NK-cell enteropathy: a benign NK-cell lymphoproliferative disease mimicking intestinal lymphoma: clinicopathologic features and follow-up in a unique case series


Intestinal T-cell and natural killer (NK)–cell lymphomas are clinically aggressive and can be challenging to diagnose in small endoscopic biopsies. We describe 8 patients in whom atypical NK-cell lymphoproliferative lesions mimicked NK- or T-cell lymphoma. The patients (2 men; 6 women; ages 27-68 years) presented with vague gastrointestinal symptoms with lesions involving stomach, duodenum, small intestine, and colon. At endoscopy, the lesions exhibited superficial ulceration, edema, and hemorrhage. Biopsies revealed a mucosal infiltrate of atypical cells with an NK-cell phenotype (CD56+/TIA-1+/Granzyme B+/cCD3+), which displaced but did not invade the glandular epithelium. Epstein-Barr virus–encoded RNA in situ hybridization was negative, and T-cell receptor-γ gene rearrangement showed no evidence of a clonal process. Based on an original diagnosis of lymphoma, 3 patients received aggressive chemotherapy followed by autologous bone marrow transplantation in 2. Five patients were followed without treatment. However, no patient developed progressive disease or died of lymphoma (median follow-up, 30 months). Repeat endoscopies in 6 of 8 patients showed persistence or recurrence of superficial gastrointestinal lesions. This unique entity mimics intestinal and NK-/T-cell lymphomas on endoscopic biopsies and can result in erroneous diagnosis, leading to aggressive chemotherapy. We propose the term “NK-cell enteropathy” for this syndrome of as yet unknown etiology.

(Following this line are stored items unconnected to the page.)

(* ===== verification/Intset.v ===== *)
(** * Integer sets (src/intset.c)

    The blob as the code lays it out: a header and the elements, sorted, each
    in the width the set currently uses, as bytes of checked memory.
    [intset_rep] relates a blob to the finite set it stands for. *)

From S2P Require Import Prelude.

Module Intset.

(** The platform is little endian, so that the conversions of endianconv.h
    are the identity. *)
Record intset := Intset { encoding : Z; ilength : Z; contents : bytes }.

Definition INTSET_ENC_INT16 : Z := 2.
Definition INTSET_ENC_INT32 : Z := 4.
Definition INTSET_ENC_INT64 : Z := 8.

Definition _intsetValueEncoding (v : Z) : Z :=
  if (v <? - 2 ^ 31) || (v >? 2 ^ 31 - 1) then INTSET_ENC_INT64
  else if (v <? - 2 ^ 15) || (v >? 2 ^ 15 - 1) then INTSET_ENC_INT32
  else INTSET_ENC_INT16.

(** The width in bytes that the branches on the encoding select. *)
Definition enc_width (enc : Z) : nat :=
  if enc =? INTSET_ENC_INT64 then 8%nat
  else if enc =? INTSET_ENC_INT32 then 4%nat
  else 2%nat.

(** [contents + pos] with pointer arithmetic in units of [w] bytes. *)
Definition elem_off (pos : Z) (w : nat) : option nat :=
  if decide (0 <= pos) then Some (Z.to_nat pos * w)%nat else None.

Definition _intsetGetEncoded (s : intset) (pos : Z) (enc : Z) : option Z :=
  let w := enc_width enc in
  o ← elem_off pos w;
  bs ← rdn (contents s) o w;
  Some (wraps (8 * Z.of_nat w) (le_dec bs)).

Definition _intsetGet (s : intset) (pos : Z) : option Z :=
  _intsetGetEncoded s pos (u8 (encoding s)).

Definition _intsetSet (s : intset) (pos value : Z) : option intset :=
  let w := enc_width (encoding s) in
  o ← elem_off pos w;
  c ← wrn (contents s) o (le_enc w value);
  Some (Intset (encoding s) (ilength s) c).

Definition intsetNew : intset := Intset INTSET_ENC_INT16 0 [].

(** The loop of [intsetSearch], with the last [cur] and [mid]. *)
Fixpoint search_loop (n : nat) (s : intset) (value min max mid cur : Z)
  : option (Z * Z * Z) :=
  if max >=? min then
    match n with
    | O => None
    | S n =>
      let mid := s32 (Z.shiftr (u32 (u32 min + u32 max)) 1) in
      cur ← _intsetGet s mid;
      if value >? cur then search_loop n s value (mid + 1) max mid cur
      else if value <? cur then search_loop n s value min (mid - 1) mid cur
      else Some (min, mid, cur)
    end
  else Some (min, mid, cur).

(** The result and the position. *)
Definition intsetSearch (s : intset) (value : Z) : option (bool * Z) :=
  if ilength s =? 0 then Some (false, 0)
  else
    last ← _intsetGet s (s32 (u32 (ilength s - 1)));
    if value >? last then Some (false, ilength s)
    else
      first ← _intsetGet s 0;
      if value <? first then Some (false, 0)
      else
        '(min, mid, cur) ← search_loop (Z.to_nat (ilength s)) s value 0
          (s32 (u32 (ilength s - 1))) (-1) (-1);
        Some (if value =? cur then (true, mid) else (false, min)).

Section Ops.

(** What [zrealloc] leaves in new bytes. *)
Context (junk : nat -> Z).

Definition intsetResize (s : intset) (len : Z) : intset :=
  Intset (encoding s) (ilength s)
    (resize junk (contents s) (Z.to_nat (u32 (len * encoding s)))).

(** The loop that widens the elements, from the last one to the first. *)
Fixpoint upgrade_loop (n : nat) (s : intset) (prepend curenc : Z) : option intset :=
  match n with
  | O => Some s
  | S n =>
    v ← _intsetGetEncoded s (Z.of_nat n) curenc;
    s ← _intsetSet s (Z.of_nat n + prepend) v;
    upgrade_loop n s prepend curenc
  end.

Definition intsetUpgradeAndAdd (s : intset) (value : Z) : option intset :=
  let curenc := u8 (encoding s) in
  let newenc := _intsetValueEncoding value in
  let prepend := if value <? 0 then 1 else 0 in
  let s' := Intset newenc (ilength s) (contents s) in
  let s' := intsetResize s' (u32 (ilength s' + 1)) in
  s' ← upgrade_loop (Z.to_nat (ilength s)) s' prepend curenc;
  s' ← (if prepend =? 1 then _intsetSet s' 0 value else _intsetSet s' (s32 (ilength s')) value);
  Some (Intset (encoding s') (u32 (ilength s' + 1)) (contents s')).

Extranodal natural killer (NK)-/T-cell lymphomas are postulated to originate from activated NK cells, although some cases have been shown to have a true T-cell derivation.1 Distinctive morphologic features of extranodal NK-/T-cell lymphoma are an angiocentric and angiodestructive growth pattern with frequent necrosis and apoptosis. These lymphomas are almost always associated with Epstein-Barr virus (EBV) and have not been linked with celiac disease.24 The nasal cavity and upper aerodigestive tract are the most common sites of origin, but involvement of the gastrointestinal tract is common and the gastrointestinal tract may be the primary site of presentation.5 The differential diagnosis of gastrointestinal NK-cell and T-cell lymphomas includes enteropathy-associated T-cell lymphoma (EATL; commonly associated with active or latent celiac disease), γδ T-cell lymphoma, and more rarely anaplastic large cell lymphoma, anaplastic lymphoma kinase–positive.610 All of these lymphomas are clinically aggressive diseases approached with systemic chemotherapy. However, there are 2 case reports in the literature of relapsing but indolent clonal T-cell proliferations in the gastrointestinal tract.11,12

NK cells, a subset of lymphocytes, are an important element of innate immunity. These cells exhibit cytotoxic function and participate in control of various viruses and tumors. As innate sentinels, NK cells are distributed in peripheral blood (10%-15% of lymphocytes), lymphoid tissue, spleen, and extranodal sites. NK cells do not bear T-cell receptors or cell surface immunoglobulins.13 These cells are identified in gastrointestinal mucosa with a primary role in innate immunity.14 However, recently, it has been shown that NK cells also have a cytokine-producing effector function and can act as regulatory cells during inflammation and influence subsequent adaptive immune responses.15 In event of acute inflammation or autoimmune reactions, localization of NK cells at various anatomic sites, including skin and gastrointestinal tract, has been documented.14,16 Relevant to their normal distribution, neoplastic lesions of NK cells are primarily seen at extranodal sites, including the gastrointestinal tract.5,17 These lymphomas show distinct geographic and ethnic distribution, constituting up to 3% of all non-Hodgkin lymphomas in Asia, but are uncommon in the United States and Europe.5

We previously reported a case in which an atypical NK-cell proliferation with multiple ulcerative lesions in the gastrointestinal tract mimicked NK-cell lymphoma.18 That patient had antigliadin antibodies but lacked other evidence of celiac disease. Since then, we have encountered in our consultation practice 7 additional patients with similar clinicopathologic findings. This report reviews the features of these 8 patients, which we propose, represent an as yet unrecognized clinical and pathologic syndrome. In all patients, atypical and persistent NK-cell proliferations mimicked NK-cell lymphoma, resulting in unnecessary invasive investigations; 3 patients received aggressive chemotherapy with or without bone marrow transplantation based on a presumptive diagnosis of an NK-cell malignancy.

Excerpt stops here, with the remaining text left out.